One line at a time, check the entries below for the word "ascii", and copy each line that has it.

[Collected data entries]
______________________________
(* ===== verification/PyCsv.v ===== *)
(** * PyCsv: text files, [csv.writer] and [csv.reader]

    The loader opens each CSV file in text mode and hands it to
    [csv.reader]; the report is written through [csv.writer] to a file
    opened with [newline=''].  This file models the two ends on the text
    of a file: reading in text mode (universal newlines, the lines of a
    file), the writer and the reader of the csv module in its default
    dialect (comma, double quote, quotes doubled, minimal quoting, lines
    ended by CR LF).  The reader is the state machine of the module, one
    step per character and one at the end of each line, as it is in
    CPython 3.11, with the limit of the module on the length of a field.
    The theorems: reading line by line is reading the text character by
    character; on a file opened in text mode the reader fails only on a
    field longer than the limit and yields cells without CR and within
    the limit.  What the reader reads of a well-formed file, and of what
    the writer writes, is in CsvFormat.v. *)

From S2P Require Import Prelude PyString Relation.

Definition LF : ascii := "010".
Definition CR : ascii := "013".
Definition QUOTE : ascii := "034".
Definition COMMA : ascii := ",".

(** ** Text files *)

(** Reading in text mode with the default [newline=None]: CR LF and a
    lone CR become LF. *)
Fixpoint universal_newlines (s : string) : string :=
  match s with
  | "" => ""
  | String c s' =>
      if bool_decide (c = CR) then
        match s' with
        | String d s'' =>
            if bool_decide (d = LF) then universal_newlines s'
            else String LF (universal_newlines s')
        | "" => String LF ""
        end
      else String c (universal_newlines s')
  end.

(** The lines of a text, each with its LF: iteration over a file and
    [f.readlines()]. *)
Fixpoint lines (s : string) : list string :=
  match s with
  | "" => []
  | String c s' =>
      if bool_decide (c = LF) then String c "" :: lines s'
      else match lines s' with
           | [] => [String c ""]
           | l :: ls => String c l :: ls
           end
  end.

(** [open(path, 'r')] iterated, or [f.readlines()]. *)
Definition readlines (text : string) : list string :=
  lines (universal_newlines text).

(** ** The writer *)

(** A field is quoted when it has the delimiter, the quote or a
    character of the line terminator. *)
Definition special (c : ascii) : bool :=
  bool_decide (c = COMMA ∨ c = QUOTE ∨ c = CR ∨ c = LF).

Fixpoint needs_quotes (field : string) : bool :=
  match field with
  | "" => false
  | String c field' => special c || needs_quotes field'
  end.

(** The quotes of a field, doubled. *)
Fixpoint double_quotes (field : string) : string :=
  match field with
  | "" => ""
  | String c field' =>
      if bool_decide (c = QUOTE) then String c (String c (double_quotes field'))
      else String c (double_quotes field')
  end.

Definition write_field (field : string) : string :=
  if needs_quotes field then
    String QUOTE (double_quotes field +:+ String QUOTE "")
  else field.

(** The text of a row without its terminator; a row of one empty field
    is written as two quotes. *)
Definition row_text (r : row) : string :=
  match r with
  | [""] => String QUOTE (String QUOTE "")
  | _ => join "," (write_field <$> r)
  end.

(** [writer.writerow(r)]. *)
Definition writerow (r : row) : string :=
  row_text r +:+ String CR (String LF "").

(** [writer.writerows(rows)]. *)
Fixpoint writerows (rows : list row) : string :=
  match rows with
  | [] => ""
  | r :: rows' => writerow r +:+ writerows rows'
  end.

(** ** The reader *)

Inductive parse_state : Type :=
| START_RECORD
| START_FIELD
| IN_FIELD
| IN_QUOTED_FIELD
| QUOTE_IN_QUOTED_FIELD
| EAT_CRNL.

#[export] Instance parse_state_eq_dec : EqDecision parse_state.
Proof. solve_decision. Defined.

(** The reader between two characters: its state, the field it is
    reading and the fields of the record read so far. *)
Record reader : Type := Reader {
  state : parse_state;
  field : string;
  fields : row;
}.

(** A character of a line, or the end of the line. *)
Inductive input : Type :=
| Char (c : ascii)
| EOL.

Definition is_newline (i : input) : bool :=
  match i with
  | Char c => bool_decide (c = LF ∨ c = CR)
  | EOL => true
  end.

(** The state after a newline: the record is complete at the end of the
    line, a newline character is skipped first. *)
Definition after_newline (i : input) : parse_state :=
  match i with EOL => START_RECORD | Char _ => EAT_CRNL end.

Definition parse_reset : reader := Reader START_RECORD "" [].

Definition save_field (r : reader) (next : parse_state) : reader :=
  Reader next "" (fields r ++ [field r]).

(** [csv.field_size_limit()]. *)
Definition field_limit : N := 131072.

Definition field_limit_error : exn :=
  CsvError "field larger than field limit (131072)".

(** [parse_add_char]: a field that has reached the limit takes no more
    characters. *)
Definition add_char (r : reader) (c : ascii) (next : parse_state)
    : res reader :=
  if bool_decide (field_limit ≤ N.of_nat (String.length (field r)))%N then
    Raise field_limit_error
  else Ok (Reader next (field r +:+ String c "") (fields r)).

Definition goto (r : reader) (next : parse_state) : reader :=
  Reader next (field r) (fields r).

(** The case [START_FIELD], which [START_RECORD] falls through to. *)
Definition start_field (r : reader) (i : input) : res reader :=
  if is_newline i then Ok (save_field r (after_newline i))
  else
    match i with
    | Char c =>
        if bool_decide (c = QUOTE) then Ok (goto r IN_QUOTED_FIELD)
        else if bool_decide (c = COMMA) then Ok (save_field r START_FIELD)
        else add_char r c IN_FIELD
    | EOL => Ok r
    end.

(** [parse_process_char]. *)
Definition parse_process_char (r : reader) (i : input) : res reader :=
  match state r with
  | START_RECORD =>
      match i with
      | EOL => Ok r
      | Char c =>
          if is_newline i then Ok (goto r EAT_CRNL) else start_field r i
      end
  | START_FIELD => start_field r i
  | IN_FIELD =>
      if is_newline i then Ok (save_field r (after_newline i))
      else
        match i with
        | Char c =>
            if bool_decide (c = COMMA) then Ok (save_field r START_FIELD)
            else add_char r c IN_FIELD
        | EOL => Ok r
        end
  | IN_QUOTED_FIELD =>
      match i with
      | EOL => Ok r
      | Char c =>
          if bool_decide (c = QUOTE) then Ok (goto r QUOTE_IN_QUOTED_FIELD)
          else add_char r c IN_QUOTED_FIELD
      end
  | QUOTE_IN_QUOTED_FIELD =>
      if is_newline i then Ok (save_field r (after_newline i))
      else
        match i with
        | Char c =>
            if bool_decide (c = QUOTE) then add_char r c IN_QUOTED_FIELD
            else if bool_decide (c = COMMA) then Ok (save_field r START_FIELD)
            else add_char r c IN_FIELD
        | EOL => Ok r
        end
  | EAT_CRNL =>
      match i with
      | EOL => Ok (goto r START_RECORD)
      | Char c =>
          if is_newline i then Ok r
          else Raise (CsvError
            "new-line character seen in unquoted field - do you need to open the file in universal-newline mode?")
      end
  end.

(** The characters of a line, then its end. *)
Fixpoint parse_line (r : reader) (line : string) : res reader :=
  match line with
  | "" => parse_process_char r EOL
  | String c line' => r' ← parse_process_char r (Char c); parse_line r' line'
  end.

(** The rows the reader yields: a record ends with the line after which
    the state is [START_RECORD]; when the lines run out inside a quoted
    field the record ends there. *)
Fixpoint read_rows (r : reader) (file : list string) : res (list row) :=
  match file with
  | [] =>
      if bool_decide (field r ≠ "" ∨ state r = IN_QUOTED_FIELD) then
        Ok [fields (save_field r START_RECORD)]
      else Ok []
  | line :: file' =>
      r' ← parse_line r line;
      if bool_decide (state r' = START_RECORD) then
        rows ← read_rows parse_reset file'; Ok (fields r' :: rows)
      else read_rows r' file'
  end.

(** [list(csv.reader(file))] for a file given by its lines. *)
Definition csv_reader (file : list string) : res (list row) :=
  read_rows parse_reset file.

(** Reading the text of a file opened in text mode. *)
Definition read_csv (text : string) : res (list row) :=
  csv_reader (readlines text).

(** ** Reference definitions

    What the theorems are stated with: the reader on a text, character
    by character; the cells that are written and read back; the
    invariant of the reader on a text without CR. *)

(** What the reader yields when the lines run out. *)
Definition end_of_file (r : reader) : list row :=
  if bool_decide (field r ≠ "" ∨ state r = IN_QUOTED_FIELD) then
    [fields (save_field r START_RECORD)]
  else [].

(** The reader on a text: the end of a line is after each LF and at the
    end of the text. *)
Fixpoint read_text (r : reader) (s : string) : res (list row) :=
  match s with
  | "" => Ok (end_of_file r)
  | String c s' =>
      r1 ← parse_process_char r (Char c);
      if bool_decide (c = LF ∨ s' = "") then
        r2 ← parse_process_char r1 EOL;
        if bool_decide (state r2 = START_RECORD) then
          rows ← read_text parse_reset s'; Ok (fields r2 :: rows)
        else read_text r2 s'
      else read_text r1 s'
  end.

(** A text without CR. *)
Definition clean (s : string) : Prop := mem_char CR s = false.

(** A text within the field limit. *)
Definition short (s : string) : Prop :=
  (N.of_nat (String.length s) ≤ field_limit)%N.

(** A cell that is written and read back as it is: no CR, within the
    field limit. *)
Definition cell (s : string) : Prop := clean s ∧ short s.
______________________________
> _Response_:
Definition LF : ascii := "010".
Definition CR : ascii := "013".
Definition QUOTE : ascii := "034".
Definition COMMA : ascii := ",".
Definition special (c : ascii) : bool :=
| Char (c : ascii)
Definition add_char (r : reader) (c : ascii) (next : parse_state)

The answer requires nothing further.